Demokrasi bertujuan untuk mewakili berbagai kepentingan dan pandangan masyarakat. Namun dalam politik kartel, partai-partai besar lebih cenderung memperjuangkan kepentingan elit dan kelompok mereka sendiri bukan kepentingan rakyat secara umum. Hal ini dapat menciptakan ketimpangan keterwakilan, di mana hanya kelompok tertentu yang memiliki akses ke kekuasaan dan pengaruh, sementara banyak segmen masyarakat yang diabaikan.
Kontestasi Tanpa Lawan
Fenomena calon tunggal dalam kontestasi Pilkada, di mana hanya ada satu kandidat yang bertarung tanpa lawan menimbulkan berbagai implikasi bagi demokrasi. Kontestasi politik seperti tanpa lawan dan hal ini buruk bagi demokrasi karena mengurangi elemen kompetisi, keterwakilan, dan akuntabilitas yang menjadi pilar penting dalam sistem demokratis. Kontestasi Pilkada menjadi perwujudan demokrasi yang semu karena tak semua elemen demokrasi terpenuhi.
Demokrasi yang sehat membutuhkan kompetisi yang nyata antara kandidat atau partai politik, di mana berbagai ide dan program dapat diperdebatkan untuk memberikan pilihan yang beragam kepada pemilih. Ketika hanya ada satu calon dalam Pilkada, esensi dari kompetisi tersebut hilang. Pemilih tidak diberikan pilihan nyata untuk membandingkan visi, misi, dan program kerja dari beberapa kandidat. Tanpa kompetisi, tidak ada dorongan bagi calon tunggal untuk menunjukkan kinerja yang lebih baik atau menawarkan solusi yang inovatif.
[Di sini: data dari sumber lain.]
(* ===== verification/TypeValue.v ===== *)
(** The typed values that arrays are made of (src/src/lib/type.c, type.h): their
    definitions, importing from raw data, packing into and unpacking from array
    messages, and exporting.

    A [struct rrr_type_definition] is a constructor and its function pointers are
    functions of it ([None] is NULL).  The data of a value is the object that is
    allocated for it; fresh memory holds what the function [fresh] says.  The data
    to import from is the list of the bytes between [start] and [end].  Fixed
    point numbers are converted with [long double] arithmetic by fixed_point.c;
    the conversion from text is an argument, [str_to_fixp], which gives the
    status, the number and the bytes parsed. *)
From S2P Require Import Prelude Types Parse Hdlc MsgHead MsgMsg.

Module TypeValue.
Import Types MsgHead MsgMsg.

Definition RRR_TYPE_PARSE_OK : Z := RRR_READ_OK.
Definition RRR_TYPE_PARSE_HARD_ERR : Z := RRR_READ_HARD_ERROR.
Definition RRR_TYPE_PARSE_SOFT_ERR : Z := RRR_READ_SOFT_ERROR.
Definition RRR_TYPE_PARSE_INCOMPLETE : Z := RRR_READ_INCOMPLETE.

Inductive rrr_type_definition :=
| definition_be
| definition_h
| definition_le
| definition_blob
| definition_ustr
| definition_istr
| definition_sep
| definition_msg
| definition_fixp
| definition_str
| definition_nsep
| definition_stx
| definition_err
| definition_vain
| definition_hdlc.

#[export] Instance rrr_type_definition_eq_dec : EqDecision rrr_type_definition.
Proof. solve_decision. Defined.

(** The member [type], [enum rrr_type_enum]. *)
Definition type (d : rrr_type_definition) : Z :=
  match d with
  | definition_le => 2 | definition_be => 3 | definition_h => 4 | definition_blob => 5
  | definition_ustr => 6 | definition_istr => 7 | definition_sep => 8 | definition_msg => 9
  | definition_fixp => 10 | definition_str => 11 | definition_nsep => 12 | definition_stx => 13
  | definition_err => 14 | definition_vain => 15 | definition_hdlc => 16
  end.
(* ===== verification/Array.v ===== *)
(** Arrays of typed values (src/src/lib/array.c, array.h): building and editing
    them, and their form as the data of a message.

    The linked list of values is a list.  Allocation number [n] made for value
    number [i] succeeds when [alloc i n] holds; a tag is a C string, [None] for
    NULL. *)
From S2P Require Import Prelude Types MsgHead MsgMsg TypeValue.

Module Array.
Import Types MsgHead MsgMsg TypeValue.

Definition RRR_ARRAY_VERSION : Z := 7.
Definition RRR_ARRAY_OK : Z := RRR_READ_OK.
Definition RRR_ARRAY_SOFT_ERROR : Z := RRR_READ_SOFT_ERROR.
Definition RRR_ARRAY_ITERATE_STOP : Z := RRR_READ_EOF.
Definition RRR_TYPE_TAG_MAX : Z := RRR_LENGTH_MAX.

(** [struct rrr_array_value_packed] without the first byte of the data. *)
Definition packed_type : field := (0, 1)%nat.
Definition packed_flags : field := (1, 1)%nat.
Definition packed_tag_length : field := (2, 4)%nat.
Definition packed_total_length : field := (6, 4)%nat.
Definition packed_elements : field := (10, 4)%nat.
Definition sizeof_packed : Z := 15.

Record rrr_array := mk_array {
  values : list rrr_type_value;
  array_version : Z
}.

Definition empty_array : rrr_array := mk_array [] 0.
Definition set_values vs a := mk_array vs (array_version a).
Definition append v a := mk_array (values a ++ [v]) (array_version a).

(** * Cloning *)

(** The loop over the source; [None] when a value could not be cloned. *)
Fixpoint clone_values_loop (alloc : nat -> nat -> bool) (i : nat) (source : list rrr_type_value)
    (do_clone_data : bool) : outcome (option (list rrr_type_value)) :=
  match source with
  | [] => Ret (Some [])
  | v :: source =>
    '(ret, new_value) ← rrr_type_value_clone (alloc i) v do_clone_data;
    match new_value with
    | None => Ret None
    | Some new_value =>
      rest ← clone_values_loop alloc (S i) source do_clone_data;
      Ret (match rest with Some vs => Some (new_value :: vs) | None => None end)
    end
  end.
Lemma le_dec_fill negative k :
  le_dec (replicate k (fill negative)) = if negative then 2 ^ (8 * Z.of_nat k) - 1 else 0.
Proof.
  induction k as [|k IH]; [by destruct negative|]. cbn [replicate le_dec]. rewrite IH.
  replace (8 * Z.of_nat (S k)) with (8 + 8 * Z.of_nat k) by lia.
  rewrite Z.pow_add_r by lia. destruct negative; simpl fill; lia.
Qed.

Lemma filled_value s negative :
  bytes_ok s -> (length s <= 8)%nat ->
  le_dec (s ++ replicate (8 - length s) (fill negative))
  = u64 (if negative then le_dec s - 2 ^ (8 * Z.of_nat (length s)) else le_dec s).
Proof.
  intros Hs Hl. rewrite le_dec_app, le_dec_fill. pose proof (le_dec_range s Hs) as Hr.
  assert (2 ^ (8 * Z.of_nat (length s)) * 2 ^ (8 * Z.of_nat (8 - length s)) = 2 ^ 64) as Hp
    by (rewrite <-Z.pow_add_r by lia; f_equal; lia).
  assert (0 < 2 ^ (8 * Z.of_nat (8 - length s))) by (apply Z.pow_pos_nonneg; lia).
  destruct negative; unfold u64, wrap.
  - apply Z.mod_unique with (-1); [left|]; nia.
  - rewrite Z.mul_0_r, Z.mod_small; nia.
Qed.

Lemma top_bit s b :
  bytes_ok (s ++ [b]) ->
  (2 ^ (8 * Z.of_nat (length (s ++ [b])) - 1) <=? le_dec (s ++ [b])) = (128 <=? b).
Proof.
  intros [Hs Hb]%Forall_app. apply Forall_cons_1 in Hb as [[Hb Hb'] _].
  pose proof (le_dec_range s Hs) as Hr. rewrite le_dec_app, length_app. cbn [le_dec length].
  replace (8 * Z.of_nat (length s + 1) - 1) with (8 * Z.of_nat (length s) + 7) by lia.
  rewrite Z.pow_add_r by lia. change (2 ^ 7) with 128.
  set (q := 2 ^ (8 * Z.of_nat (length s))) in *.
  destruct (Z.leb_spec 128 b); [apply Z.leb_le|apply Z.leb_gt]; nia.
Qed.

Lemma land_128 b : byte_ok b -> (0 <? b &&& 0x80) = (128 <=? b) /\ truth (b &&& 0x80) = (128 <=? b).
Proof.
  intros Hb. split; apply Bool.eqb_prop;
    [apply (all_bytes_spec (fun b => Bool.eqb (0 <? b &&& 0x80) (128 <=? b)))
    |apply (all_bytes_spec (fun b => Bool.eqb (truth (b &&& 0x80)) (128 <=? b)))]; done.
Qed.
Definition rrr_read_session_collection_has_unprocessed_data (c : rrr_read_session_collection) : Z :=
  if existsb (fun n => bool_decide (rx_overshoot n.2 <> None) ||
       ((0 <? rx_buf_wpos n.2) && bool_decide (rx_buf_ptr n.2 <> None))) c then 1 else 0.

(** The loop: the sessions that stay and the one with the address. *)
Fixpoint maintain_loop (limit : Z) (addr : list Z) (res : option Z) (c : rrr_read_session_collection)
  : outcome (option Z * rrr_read_session_collection) :=
  match c with
  | [] => Ret (res, [])
  | (p, node) :: c =>
    if last_read_time node <? limit then maintain_loop limit addr res c
    else
      res ← (if bool_decide (src_addr node = addr) then
               match res with Some _ => Bug | None => Ret (Some p) end
             else Ret res);
      '(res, c) ← maintain_loop limit addr res c;
      Ret (res, (p, node) :: c)
  end.

(** The address of a new session: one that no other has. *)
Definition new_address (c : rrr_read_session_collection) : Z := 1 + foldr Z.max 0 (fst <$> c).

(** The session, [is_new] and the collection. *)
Definition rrr_read_session_collection_maintain_and_find_or_create (c : rrr_read_session_collection)
    (addr : list Z) : outcome (option Z * Z * rrr_read_session_collection) :=
  let time_limit := u64 (now - RRR_READ_COLLECTION_CLIENT_TIMEOUT_S * 1000 * 1000) in
  '(res, c) ← maintain_loop time_limit addr None c;
  match res with
  | Some p => Ret (Some p, 0, c)
  | None =>
    s ← rrr_read_session_new addr;
    match s with
    | None => Ret (None, 0, c)
    | Some s => let p := new_address c in Ret (Some p, 1, (p, s) :: c)
    end
  end.

Fixpoint rrr_read_session_collection_remove_session (c : rrr_read_session_collection) (p : Z)
  : rrr_read_session_collection :=
  match c with
  | [] => []
  | (q, node) :: c => if q =? p then c else (q, node) :: rrr_read_session_collection_remove_session c p
  end.

(** [*p], and writing to it. *)
Definition session_at (c : rrr_read_session_collection) (p : Z) : outcome rrr_read_session :=
  match find (fun n => n.1 =? p) c with Some n => Ret n.2 | None => Oob end.

Definition put_session (c : rrr_read_session_collection) (p : Z) (s : rrr_read_session)
  : rrr_read_session_collection := (fun n => if n.1 =? p then (p, s) else n) <$> c.

End Collections.

(** * Reading *)

(** Writing to an object, which must be large enough, and reallocation. *)
Definition store_bytes (obj : list Z) (off : Z) (bs : list Z) : outcome (list Z) :=
  if (0 <=? off) && (off + Z.of_nat (length bs) <=? Z.of_nat (length obj))
  then Ret (splice (Z.to_nat off) bs obj) else Oob.

Definition allocated (n : Z) : list Z := replicate (Z.to_nat n) 0.

Definition reallocated (obj : list Z) (n : Z) : list Z :=
  take (Z.to_nat n) obj ++ replicate (Z.to_nat n - length obj) 0.

(** The [n] bytes at [off] of an object. *)
Definition load_bytes (obj : option (list Z)) (off n : Z) : outcome (list Z) :=
  match obj with
  | None => Oob
  | Some o => if (0 <=? off) && (0 <=? n) && (off + n <=? Z.of_nat (length o))
              then Ret (slice (Z.to_nat off) (Z.to_nat n) o) else Oob
  end.

Section World.
Context {W : Type}.

(** Code that changes the session and may go to [out] with a status. *)
Definition step (A : Type) : Type := rrr_read_session -> W -> outcome (rrr_read_session * W * (Z + A)).

#[export] Instance step_bind : MBind step := λ A B f m s w,
  match m s w with
  | Ret (s, w, inr a) => f a s w
  | Ret (s, w, inl ret) => Ret (s, w, inl ret)
  | Bug => Bug
  | Oob => Oob
  end.

Definition go {A} (a : A) : step A := λ s w, Ret (s, w, inr a).
Definition out {A} (ret : Z) : step A := λ s w, Ret (s, w, inl ret).
Definition the : step rrr_read_session := λ s w, Ret (s, w, inr s).
Definition change (f : rrr_read_session -> rrr_read_session) : step unit := λ s w, Ret (f s, w, inr tt).
Definition run {A} (m : outcome A) : step A := λ s w, a ← m; Ret (s, w, inr a).
Definition out_if (b : bool) (ret : Z) : step unit := if b then out ret else go tt.
Definition bug_if (b : bool) : step unit := if b then run Bug else go tt.
(** A callback that gets the session. *)
Definition callback (f : rrr_read_session -> W -> outcome (Z * rrr_read_session * W)) : step Z :=
  λ s w, '(ret, s, w) ← f s w; Ret (s, w, inr ret).

Context (alloc_ok : Z -> bool) (now : Z).
Context (function_get_target_size : option (rrr_read_session -> W -> outcome (Z * rrr_read_session * W))).
Context (function_get_target_size_error_callback : option (rrr_read_session -> bool -> W -> rrr_read_session * W)).
Context (function_complete_callback : option (rrr_read_session -> W -> outcome (Z * rrr_read_session * W))).
Context (read_step_initial read_step_max_size read_max_size : Z).

(** [process_overshoot:], the buffer; [bytes] are the bytes that have been read. *)
Definition begin_buffer (bytes : list Z) : step unit :=
  s ← the;
  _ ← match rx_buf_ptr s with
      | Some _ => go tt
      | None =>
        _ ← match rx_overshoot s with
            | Some o =>
              _ ← bug_if (rx_overshoot_size s <=? 0);
              change (fun s => set_overshoot
                (set_buf s (rx_overshoot s) (rx_overshoot_size s) (rx_overshoot_size s)) None 0)
            | None =>
              let n := Z.max (Z.of_nat (length bytes)) read_step_max_size in
              _ ← out_if (negb (alloc_ok n)) RRR_READ_HARD_ERROR;
              change (fun s => set_buf s (Some (allocated n)) read_step_max_size 0)
            end;
        change (fun s => set_target s 0)
      end;
  s ← the;
  bug_if (negb (read_complete s =? 0)).

(** The size of the buffer when the bytes do not fit. *)
Definition expanded_size (s : rrr_read_session) (n : Z) : Z :=
  let expansion_max :=
    if (RRR_READ_BIGALLOC_TARGET_SIZE_THRESHOLD <? target_size s) && (read_step_max_size <? RRR_READ_BIGALLOC_STEP)
    then RRR_READ_BIGALLOC_STEP else read_step_max_size in
  let expansion_max := if target_size s <? u64 (rx_buf_size s + expansion_max) then 0 else expansion_max in
  u64 (rx_buf_size s + Z.max n expansion_max).

(** "Check for expansion of buffer" for [n] more bytes. *)
Definition expand_buffer (n : Z) : step unit :=
  s ← the;
  if rx_buf_size s <? u64 (n + rx_buf_wpos s) then
    let new_size := expanded_size s n in
    _ ← out_if (negb (alloc_ok new_size)) RRR_READ_HARD_ERROR;
    match rx_buf_ptr s with
    | None => run Oob
    | Some o => change (fun s => set_buf s (Some (reallocated o new_size)) new_size (rx_buf_wpos s))
    end
  else go tt.

Definition store_read (bytes : list Z) : step unit :=
  let n := Z.of_nat (length bytes) in
  if n =? 0 then go tt
  else
    _ ← expand_buffer n;
    s ← the;
    match rx_buf_ptr s with
    | None => run Oob
    | Some o =>
      o ← run (store_bytes o (rx_buf_wpos s) bytes);
      change (fun s => set_last_read (set_buf s (Some o) (rx_buf_size s) (u64 (rx_buf_wpos s + n))) now)
    end.

(** Bytes that the target size function skips; [ret] when there are none. *)
Definition skip_bytes (ret : Z) : step Z :=
  s ← the;
  if rx_buf_skip s =? 0 then go ret
  else
    _ ← bug_if (rx_buf_wpos s <? rx_buf_skip s);
    let overshoot_size := rx_buf_wpos s - rx_buf_skip s in
    _ ← (if 0 <? overshoot_size then
           _ ← out_if (negb (alloc_ok (rx_buf_size s))) RRR_READ_HARD_ERROR;
           data ← run (load_bytes (rx_buf_ptr s) (rx_buf_skip s) overshoot_size);
           o ← run (store_bytes (allocated (rx_buf_size s)) 0 data);
           change (fun s => set_overshoot s (Some o) overshoot_size)
         else go tt);
    _ ← change (fun s => set_skip (set_buf s None (rx_buf_size s) (rx_buf_wpos s)) 0);
    go RRR_READ_INCOMPLETE.

Definition needs_target (s : rrr_read_session) : bool :=
  (target_size s =? 0) && (read_complete_method s =? RRR_READ_COMPLETE_METHOD_TARGET_LENGTH).

Definition find_target : step unit :=
  s ← the;
  match function_get_target_size with
  | None => change (fun s => set_target s read_step_initial)
  | Some get_target_size =>
    if needs_target s then
      _ ← change (fun s => set_skip s 0);
      ret ← callback get_target_size;
      _ ← (if negb (ret =? RRR_READ_OK) && negb (ret =? RRR_READ_INCOMPLETE) then
             _ ← match function_get_target_size_error_callback with
                 | Some f => callback (fun s w => let '(s, w) := f s (ret =? RRR_READ_HARD_ERROR) w in Ret (0, s, w))
                 | None => go 0
                 end;
             out ret
           else go tt);
      ret ← skip_bytes ret;
      _ ← out_if (negb (ret =? RRR_READ_OK)) ret;
      s ← the;
      bug_if (needs_target s)
    else go tt
  end.

(** What is behind the target size is kept for the next message. *)
Definition keep_overshoot : step unit :=
  s ← the;
  if (target_size s <? rx_buf_wpos s) &&
     negb (read_complete_method s =? RRR_READ_COMPLETE_METHOD_ZERO_BYTES_READ) then
    _ ← bug_if (bool_decide (rx_overshoot s <> None));
    let n := rx_buf_wpos s - target_size s in
    _ ← change (fun s => set_buf (set_overshoot s None n) (rx_buf_ptr s) (rx_buf_size s) (target_size s));
    _ ← out_if (negb (alloc_ok n)) RRR_READ_HARD_ERROR;
    data ← run (load_bytes (rx_buf_ptr s) (target_size s) n);
    change (fun s => set_overshoot s (Some data) n)
  else go tt.

Definition finish : step unit :=
  s ← the;
  if (rx_buf_wpos s =? target_size s) && (0 <? target_size s) then
    _ ← change (fun s => set_complete s 1);
    match function_complete_callback with
    | None => go tt
    | Some complete =>
      ret ← callback complete;
      _ ← out_if (negb (ret =? 0)) ret;
      change (fun s => set_method (set_target (set_complete (set_buf s None (rx_buf_size s) (rx_buf_wpos s)) 0) 0) 0)
    end
  else if (read_complete_method s =? RRR_READ_COMPLETE_METHOD_ZERO_BYTES_READ) ||
          (read_complete_method s =? RRR_READ_COMPLETE_METHOD_TARGET_LENGTH) then out RRR_READ_INCOMPLETE
  else run Bug.
(* ===== verification/ReadMessages.v ===== *)
(** Messages read from a socket: the target size function for messages (read.c), the
    functions of src/src/lib/socket/rrr_socket_read.c that read messages with callbacks,
    and the promise of the message format to the read framework ([ReadFrames]).  The
    system calls are the parameter [function_read]. *)
From S2P Require Import Prelude Types Crc32 MsgHead MsgMsg MsgLog MsgStats MsgDispatch Read ReadFrames.
From stdpp Require Import strings.
Open Scope Z_scope.
Open Scope c_scope.

Module ReadMessages.
Import Types Crc32 MsgHead MsgMsg MsgDispatch Read ReadFrames.

Section Host.
Context {W : Type} (big : bool).

(** [data] is the object at the pointer; the status and [*result].  A size that does not
    fit is reported, and truncated. *)
Definition rrr_read_common_get_session_target_length_from_message_and_checksum_raw (data : option (list Z))
    (data_size : Z) : outcome (Z * Z) :=
  match data with
  | None => Oob
  | Some o =>
    '(ret, target_size) ← rrr_msg_get_target_size_and_check_checksum big 0 o (u32 data_size);
    Ret (ret, if negb (ret =? 0) then 0 else target_size)
  end.

Definition rrr_read_common_get_session_target_length_from_message_and_checksum (s : rrr_read_session) (w : W)
  : outcome (Z * rrr_read_session * W) :=
  '(ret, result) ← rrr_read_common_get_session_target_length_from_message_and_checksum_raw (rx_buf_ptr s) (rx_buf_wpos s);
  Ret (ret, set_target s result, w).

(** The callbacks see the bytes of the message; that they may take the buffer over makes
    no difference, since it is freed otherwise. *)
Definition rrr_socket_read_message_split_callbacks_complete_callback (undefined : MsgStats.rrr_msg_stats)
    (cb : callbacks W) (s : rrr_read_session) (w : W) : outcome (Z * rrr_read_session * W) :=
  if RRR_LENGTH_MAX <? rx_buf_wpos s then Ret (RRR_READ_SOFT_ERROR, s, w)
  else
    '(ret, w) ← rrr_msg_to_host_and_verify_with_callback big undefined cb (received s) (rx_buf_wpos s) w;
    Ret (ret, s, w).

(** [rrr_socket_read_message_default] with its session callbacks (see [Read]). *)
Definition rrr_socket_read_message_default (alloc_ok : Z -> bool) (now read_step_initial read_step_max_size read_max : Z)
    (socket_read_flags interval max_bytes : Z)
    (get_target_size : rrr_read_session -> W -> outcome (Z * rrr_read_session * W))
    (get_target_size_error : option (rrr_read_session -> bool -> W -> rrr_read_session * W))
    (complete : rrr_read_session -> W -> outcome (Z * rrr_read_session * W))
    (function_read : Z -> W -> outcome (Z * list Z * W)) (src_addr_of : W -> list Z) (first_eof_ok : bool)
    (get_socket_options : option (rrr_read_session -> W -> outcome (Z * rrr_read_session * W)))
    (c : rrr_read_session_collection) (w : W) : outcome (Z * option Z * rrr_read_session_collection * W) :=
  rrr_read_message_using_callbacks alloc_ok now (Some get_target_size) get_target_size_error (Some complete)
    read_step_initial read_step_max_size read_max src_addr_of first_eof_ok get_socket_options (Some function_read)
    socket_read_flags (fst <$> head c) interval max_bytes c w.

End Host.

Definition rrr_socket_read_message_split_callbacks {W} (big : bool) (undefined : MsgStats.rrr_msg_stats)
    (alloc_ok : Z -> bool) (now flags interval max_bytes : Z) (cb : callbacks W)
    (function_read : Z -> W -> outcome (Z * list Z * W)) (src_addr_of : W -> list Z) (first_eof_ok : bool)
    (get_socket_options : option (rrr_read_session -> W -> outcome (Z * rrr_read_session * W)))
    (c : rrr_read_session_collection) (w : W) : outcome (Z * option Z * rrr_read_session_collection * W) :=
  rrr_socket_read_message_default alloc_ok now sizeof_msg (1 * 1024 * 1024) 0 flags interval max_bytes
    (rrr_read_common_get_session_target_length_from_message_and_checksum big) None
    (rrr_socket_read_message_split_callbacks_complete_callback big undefined cb) function_read src_addr_of
    first_eof_ok get_socket_options c w.

(** * Messages as frames *)

Definition sendable_message (m : rrr_msg_msg) : Prop :=
  mm_ok m /\ h_type (mm_head m) = RRR_MSG_TYPE_MESSAGE /\ acceptable m = true.

Lemma length_mm_sent m : mm_ok m -> Z.of_nat (length (mm_sent m)) = h_size (mm_head m).
Proof.
  intros Hm. unfold mm_sent, wire_bytes, layout. rewrite !length_app, !length_be_enc.
  rewrite (size_body m Hm). unfold sizeof_msg. lia.
Qed.

(** The bytes that are sent decide the message that arrives: it is computed from them. *)
Lemma sent_determines big m m' : sendable_message m -> sendable_message m' -> mm_sent m = mm_sent m' ->
  mm_bytes big (clear_crc m) = mm_bytes big (clear_crc m').
Proof.
  intros (Hm & Ht & Ha) (Hm' & Ht' & Ha') E.
  pose (cb := mk_callbacks (W := list Z) (Some (fun bytes _ => Ret (0, bytes))) None None None None).
  pose proof (receive_spec m Hm Ht big MsgStats.zero_stats cb []) as H.
  pose proof (receive_spec m' Hm' Ht' big MsgStats.zero_stats cb []) as H'.
  rewrite Ha in H. rewrite Ha' in H'. rewrite <- (length_mm_sent m Hm), E, (length_mm_sent m' Hm'), H' in H.
  cbn in H. by injection H.
Qed.


Section Frames.
Context {A : Type} (big : bool) (undefined : MsgStats.rrr_msg_stats) (cb : callbacks A).
Context (handle : list Z -> A -> A) (a0 : A).
Context (Hcb : callback_msg cb = Some (fun bytes a => Ret (0, handle bytes a))).

(** The state after the messages have been handled in order. *)
Definition handled (ms : list rrr_msg_msg) : A :=
  foldl (fun a m => handle (mm_bytes big (clear_crc m)) a) a0 ms.

Definition message_protocol : protocol A := {|
  p_target_size := rrr_read_common_get_session_target_length_from_message_and_checksum big;
  p_complete := rrr_socket_read_message_split_callbacks_complete_callback big undefined cb;
  frame_ok f := exists m, f = mm_sent m /\ sendable_message m;
  idle a done := exists ms, done = mm_sent <$> ms /\ Forall sendable_message ms /\ a = handled ms;
  waiting a done f := (exists ms, done = mm_sent <$> ms /\ Forall sendable_message ms /\ a = handled ms) /\
    exists m, f = mm_sent m /\ sendable_message m
|}.

Lemma wire_bytes_app h data : wire_bytes h data = wire_bytes h [] ++ data.
Proof. unfold wire_bytes, layout. by rewrite app_nil_r, <- !app_assoc. Qed.

Lemma length_wire_head h : length (wire_bytes h []) = Z.to_nat sizeof_msg.
Proof. unfold wire_bytes, layout. rewrite !length_app, !length_be_enc. done. Qed.

(** The header of a message decides, whatever is behind it. *)
Lemma target_of_message m o n : mm_ok m -> sizeof_msg <= n < 2 ^ 32 ->
  take (Z.to_nat sizeof_msg) o = take (Z.to_nat sizeof_msg) (mm_sent m) ->
  rrr_read_common_get_session_target_length_from_message_and_checksum_raw big (Some o) n =
  Ret (RRR_READ_OK, h_size (mm_head m)).
Proof.
  intros Hm Hn Ho. unfold rrr_read_common_get_session_target_length_from_message_and_checksum_raw.
  rewrite (wrap_small 32) by (unfold sizeof_msg in *; lia).
  assert (o = wire_bytes (sent (mm_head m) (mm_body be_enc m)) (drop (Z.to_nat sizeof_msg) o)) as ->.
  { rewrite <- (take_drop (Z.to_nat sizeof_msg) o) at 1. rewrite Ho. unfold mm_sent. rewrite wire_bytes_app.
    rewrite <- (length_wire_head (sent (mm_head m) (mm_body be_enc m))), take_app_length. by rewrite <- wire_bytes_app. }
  rewrite get_target_size_spec; [done|apply Hm|by apply body_bytes|lia].
Qed.

Lemma set_target_same s n : target_size s = n -> set_target s n = s.
Proof. intros <-. by destruct s. Qed.

Lemma set_buf_same s : set_buf s (rx_buf_ptr s) (rx_buf_size s) (rx_buf_wpos s) = s.
Proof. by destruct s. Qed.
(* ===== verification/Websocket.v ===== *)
(** WebSocket framing (src/src/lib/websocket/websocket.c and websocket.h): the
    queue of outgoing frames and their wire form, and the state machine that
    parses, unmasks and reassembles incoming frames. *)
From S2P Require Import Prelude Types Crc32 MsgHead.

Module Websocket.
Import Types MsgHead.

Definition RRR_WEBSOCKET_OPCODE_CONTINUATION : Z := 0.
Definition RRR_WEBSOCKET_OPCODE_TEXT : Z := 1.
Definition RRR_WEBSOCKET_OPCODE_BINARY : Z := 2.
Definition RRR_WEBSOCKET_OPCODE_CONNECTION_CLOSE : Z := 8.
Definition RRR_WEBSOCKET_OPCODE_PING : Z := 9.
Definition RRR_WEBSOCKET_OPCODE_PONG : Z := 10.

Definition SSIZE_MAX : Z := 0x7fffffffffffffff.

Record rrr_websocket_header := mk_header {
  fin : Z;
  rsv1 : Z;
  rsv2 : Z;
  rsv3 : Z;
  opcode : Z;
  mask : Z;
  header_len : Z;
  payload_len : Z;
  masking_key : Z
}.

Definition zero_header : rrr_websocket_header := mk_header 0 0 0 0 0 0 0 0 0.

(** [payload] is [None] for a NULL pointer. *)
Record rrr_websocket_frame := mk_frame {
  header : rrr_websocket_header;
  payload : option (list Z)
}.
Politik kartel bisa menyebabkan menurunnya kepercayaan publik terhadap institusi demokrasi. Ketika masyarakat merasa bahwa mereka tak lagi memiliki pilihan yang nyata atau bahwa partai-partai besar hanya bekerja untuk kepentingan mereka sendiri, tingkat ketidakpercayaan pada sistem politik menurun. Hal ini dapat memicu apatisme politik, di mana warga negara merasa tak ada gunanya berpartisipasi dalam proses politik.
Pseudo demokrasi bisa terjadi dalam ajang Pilkada saat sistem politik yang secara formal memiliki elemen-elemen demokrasi seperti pemilu, partai politik, dan kebebasan politik, tetapi dalam praktiknya elemen-elemen tersebut tak berfungsi secara penuh atau hanya formalitas. Pilkada bisa kehilangan fungsinya sebagai mekanisme partisipatif dan kompetitif, dan masyarakat tak memiliki pilihan nyata dalam menentukan pemimpin. Hal ini dapat merusak fondasi demokrasi dan memperkuat kekuasaan elit dan kelompok dominan yang sudah ada.
Sejatinya politik kartel dapat mengakibatkan erosi demokrasi karena dapat mengurangi pilihan dan kompetisi politik yang seharusnya menjadi bagian inti dari sistem demokrasi yang sehat. Alhasil, konsestasi politik seperti dalam Pilkada sangat mungkin berlangsung jauh dari harapan menjadi ajang kontestasi yang demokratis. Yang ada justru demokrasi semu (pseudo democracy) karena yang sesungguhnya terjadi dalam Pilkada sarat permaian politik semu dan tipu-tipu.